When Bill Freding’s cows unwind over a litre of red wine, they tend to loosen up and get a little chatty, mooing more at each other. Although he serves plonk—the blend of cabernet sauvignon, cabernet franc and shiraz wine cellared in the Okanagan Valley isn’t fit for human consumption—the cows are fond of it.
Pleasure, however, isn’t the point: Freding, who has been in the feedlot business for 23 years, believes wine-drinking cows make tastier steaks. Typically, at the age of 12 months, a cow is finished—a more genteel way of saying fattened for the kill three months away from the slaughterhouse—on grain feed, although grass works as well. But Freding also pours each of his cattle a bottle a day during that final process, something he started doing in 2009 at the suggestion of entrepreneur Janice Ravndahl. “It is probably our only hope for survival in the beef industry in B.C., to get some of the unique markets so we can command [higher] prices,” he explains.
Ravndahl grew up on a cattle farm in Kinistino, Sask., but was working in the automotive industry in Alberta. In 2007, she moved to Kelowna, B.C., and has worked in the cattle industry ever since. One night, watching Gordon Ramsay’s The F Word with her brother Darrel, she learned that the chef finished his pigs with beer. After Darrel pointed out that beer would bloat cows, the siblings decided to try wine. The cows became a little more sociable, “like a kitchen party,” says Janice, adding that they don’t consume enough to get drunk: “It’s the same as you having a glass of wine at the end of the day.”
A couple of test animals later, the Ravndahls had their new product: Sezmu Meats—named after the Egyptian god of wine. Freding is contracted by Sezmu Meats to finish the cattle. And after a slow start, demand is picking up. In early June, their wine-fed beef was featured at Beef in B.C. Day, and in August, it was cooked up at the Canadian National BBQ Championship in Whistler. This fall, Sezmu will be sold by Vancouver retailers.
Getting publicity for such an unusual product has been the easy part. “The story is nice and cute, but if the beef tastes like a single A or something substandard, then the story is only going to get so far,” points out Matthew Batey, chef at the Mission Hill Family Estate Terrace in the Okanagan Valley, who helped develop the beef and has featured it on his menu.
So how does it taste? Pretty good, according to Mark Schatzker, author of Steak, who travelled to seven countries in pursuit of the “world’s tastiest piece of beef.” After taste-testing a strip and rib-eye for Maclean’s, he noted, “Unlike most commodity beef coming out of the beef lots, this has a finish, a beefiness.” Beefiness loosely translates as “nice, sweet and fatty,” with a long-lasting flavour. But, Schatzker added, “It would be nicer if they were letting the cattle get older.” In his opinion, beef finished around 35 months has more flavour.

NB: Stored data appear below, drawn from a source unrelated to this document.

(** X6. Whatever the network does, the URLs [call_gemini] posts to are
    those of the first k candidates, in candidate order, for some k: no
    candidate is skipped, posted to twice for one position, or posted to
    after a later one; and k is at least one when there is a
    candidate. *)
Theorem call_gemini_posts_prefix net payload timeout :
  exists k,
    (k <= List.length (get_supported_models GOOGLE_API_KEY net))%nat /\
    snd (call_gemini GOOGLE_API_KEY net payload timeout)
    = map (generate_url GOOGLE_API_KEY)
        (firstn k (get_supported_models GOOGLE_API_KEY net)) /\
    List.length (snd (call_gemini GOOGLE_API_KEY net payload timeout)) = k /\
    (get_supported_models GOOGLE_API_KEY net <> [] -> (1 <= k)%nat).
Proof.
  destruct (call_gemini GOOGLE_API_KEY net payload timeout) as [[v|e] log] eqn:E;
    cbn [snd].
  - apply call_gemini_returns in E as (n & _ & Hn & ->).
    apply pass_some_bound in Hn. exists (S n). repeat split.
    + exact Hn.
    + apply posted_to_length. exact Hn.
    + intros _. lia.
  - apply call_gemini_raises in E as (last_error & _ & [(_ & _ & ->)|(n & _ & Hn & ->)]).
    + exists (List.length (get_supported_models GOOGLE_API_KEY net)). repeat split.
      * lia.
      * apply posted_to_length. lia.
      * intros Hne.
        destruct (get_supported_models GOOGLE_API_KEY net); [contradiction|simpl; lia].
    + apply pass_some_bound in Hn. exists (S n). repeat split.
      * exact Hn.
      * apply posted_to_length. exact Hn.
      * intros _. lia.
Qed.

Sezmu’s strongest selling point, however, may not be taste but political correctness. “Consumers out here are looking for a naturally raised product,” says Kevin Boon, general manager of the B.C. Cattlemen’s Association. “They are very much supporters of the 100-mile diet.” And compared to hormone and antibiotic-infused cattle raised in overcrowded feedlots, Freding’s cows have a good life: hormone-free, they eat all-natural feed and roam in large open lots with 150 sq. feet per animal.
The only reason his beef isn’t fully organic is because giving them organic wine would be too expensive; Freding needs 1,000 gallons every couple of weeks. Sezmu doesn’t want to drive up the price of its product, which is already 10 to 15 per cent higher than conventionally finished beef: a rib-eye goes for about $35 a kilogram.
John Church, chair of cattle industry sustainability at Thompson Rivers University, plans to start tests this fall on the wine-fed cows’ temperament and methane emissions—as well as the effect of resveratrol, a compound found in red wine, which may reduce an E. coli strain that is the No. 1 safety concern in beef cattle. If wine improves food safety, more farmers may turn to it. For their cows, of course.